||As the feature size of transistors becomes smaller, chip is more sensitive to external disturbances such as defects during the manufacturing process and process variation. These disturbances may result in low yields of chips.|
Processor designs are one of the main driving forces for electronic products nowadays. Among the components containing a processor design caches are quite critical for enhancing the computation performance. For cache designs any faults in the data storage cells are quite likely to contaminate the data, which may lead to wrong computation results of processors. How to effectively improve the yield and reliability of cache has been one of important research topics in the academic and industry. In the literature many fault-tolerance methods have been developed to prevent from operation errors of caches. However when the chip yield is low, the effectiveness of these methods may become limited.
In recent years a new notion to improve yield is proposed, which is called performance degradation tolerance. The focus of this notion is on a particular type of faults, called performance degrading faults. This type of faults can only result in some performance degradation without any computation errors. Therefore as long as the defective chips contain only this type of faults and the resulting degraded performance is acceptable, these chips are still marketable for certain lower-end applications. This notion is quite applicable to the components that are dedicated for enhancing the computation performance of processors, such as branch predictors.
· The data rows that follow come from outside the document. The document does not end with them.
(* ===== verification/InvOps.v ===== *)
(** * INVITE sessions: operations (pjsip/src/pjsip-ua/sip_inv.c)

    Session descriptions in messages, answers, the end of a session, sending, and the
    change of state; then the functions for the application. *)

From Stdlib Require Strings.String.
From S2P Require Import Prelude SipTypes PjStr Sdp SdpNeg SipTargets InvData InvExt.
Import Strings.String.StringSyntax.

(** The callbacks the application has set, and the settings the session reads *)
Record inv_callbacks := mk_callbacks {
  cb_on_send_ack : bool; cb_on_tsx_state_changed : bool; cb_on_media_update : bool; cb_on_rx_offer : bool;
  cb_on_rx_reinvite : bool; cb_on_redirected : bool; cb_on_create_offer : bool
}.

Record inv_config := mk_config {
  c_cb : inv_callbacks;
  c_disable_secure_dlg_check : bool;
  c_follow_early_media_fork : bool;
  c_allow : option (list (list Z));          (* capabilities of the endpoint *)
  c_supported : option (list (list Z));
  c_accept : option (list (list Z))
}.

Section Ops.
Context {N : Negotiator} {Str : PjString} (cfg : inv_config).
Context (is_reliable : pjsip_rx_data -> bool)          (* pjsip_100rel_is_reliable *).
Context (uri_cmp : pjsip_uri -> pjsip_uri -> bool).
Variable nested : input -> M unit.

(** ** Session descriptions in messages *)

Definition str_is (s : list Z) (l : list Z) : bool := pj_stricmp s l =? 0.

Definition is_app_sdp (t : list Z * list Z) : bool := str_is t.1 (lit "application") && str_is t.2 (lit "sdp").
Definition is_mixed (subtype : list Z) : bool := str_is subtype (lit "mixed") || str_is subtype (lit "alternative").

Record pjsip_rdata_sdp_info := mk_sdp_info { si_body : bool; si_sdp_err : Z; si_sdp : option sdp }.

Definition parse_sdp_body (data : Z + sdp) : pjsip_rdata_sdp_info :=
  match data with
  | inl st => mk_sdp_info true (if st =? PJ_SUCCESS then PJ_EUNKNOWN else st) None
  | inr s => let st := neg_validate2 s in mk_sdp_info true st (if st =? PJ_SUCCESS then Some s else None)
  end.

(** The parsed body is kept with the message; parsing again would give the same. *)
Definition pjsip_rdata_get_sdp_info (rdata : pjsip_rx_data) : pjsip_rdata_sdp_info :=
  let none := mk_sdp_info false PJ_SUCCESS None in
  match rd_body rdata, rd_ctype rdata with
  | Some body, Some ctype =>
      if is_app_sdp ctype then parse_sdp_body (b_data body)
      else if str_is ctype.1 (lit "multipart") && is_mixed ctype.2 then
        match b_sdp_part body with Some data => parse_sdp_body data | None => none end
      else none
  | _, _ => none
  end.

(** The type of a multipart is compared for being different from "multipart". *)
Definition tx_data_has_sdp (d : pjsip_tx_data) : bool :=
  match td_body d with
  | Some body =>
      if is_app_sdp (b_type body, b_subtype body) then true
      else if negb (str_is (b_type body) (lit "multipart")) && is_mixed (b_subtype body) then is_some (b_sdp_part body)
      else false
  | None => false
  end.

Definition create_sdp_body (s : sdp) : option pjsip_msg_body :=
  Some (mk_body (lit "application") (lit "sdp") (inr s) None).

(** ** Allow and Supported headers *)

Fixpoint remove_val_from_array_hdr (val : list Z) (values : list (list Z)) : list (list Z) :=
  match values with
  | [] => []
  | v :: values' => if str_is v val then values' else v :: remove_val_from_array_hdr val values'
  end.

Definition cleanup_allow (options : Z) (values : list (list Z)) : list (list Z) :=
  if has_option options PJSIP_INV_SUPPORT_100REL then values else remove_val_from_array_hdr (lit "PRACK") values.
Definition cleanup_supported (options : Z) (values : list (list Z)) : list (list Z) :=
  let values := if has_option options PJSIP_INV_SUPPORT_TIMER then values
                else remove_val_from_array_hdr (lit "timer") values in
  if has_option options PJSIP_INV_SUPPORT_100REL then values else remove_val_from_array_hdr (lit "100rel") values.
Our prior research results have shown that all faults in a branch predictor are performance degrading faults, and the induced performance degradation for over 99% of faults is less than 1%.
Under the notion of performance degradation tolerance, the fraction of performance degrading faults and the resulting degree of performance degradation of the target circuit are quite critical issues that are worthy to investigate. It is important to point out that most hardware faults in cache are not performance degrading faults. Although there have been some fault tolerance methods developed in the literature, the number of the resulting performance degrading faults by these methods may be limited. Also these methods may require large hardware overhead and induce significant performance loss.
This thesis focuses on proposing a new cache design that can support performance degradation tolerance. In this design, all faults in data storage cells are performance degrading faults. In order to evaluate the resulting performance degradation of faults, we use the SimpleScalar processor simulation tool to implement the proposed cache design. We then randomly inject multiple faults with various fault densities into the data cells of the cache and employ several CPU2000 benchmark programs to perform a large number of simulations. The experimental results show that when the fault density is less than 1%, the performance degradation is less than 1% as well. The performance degradation is less than 16% when the fault density is 20%.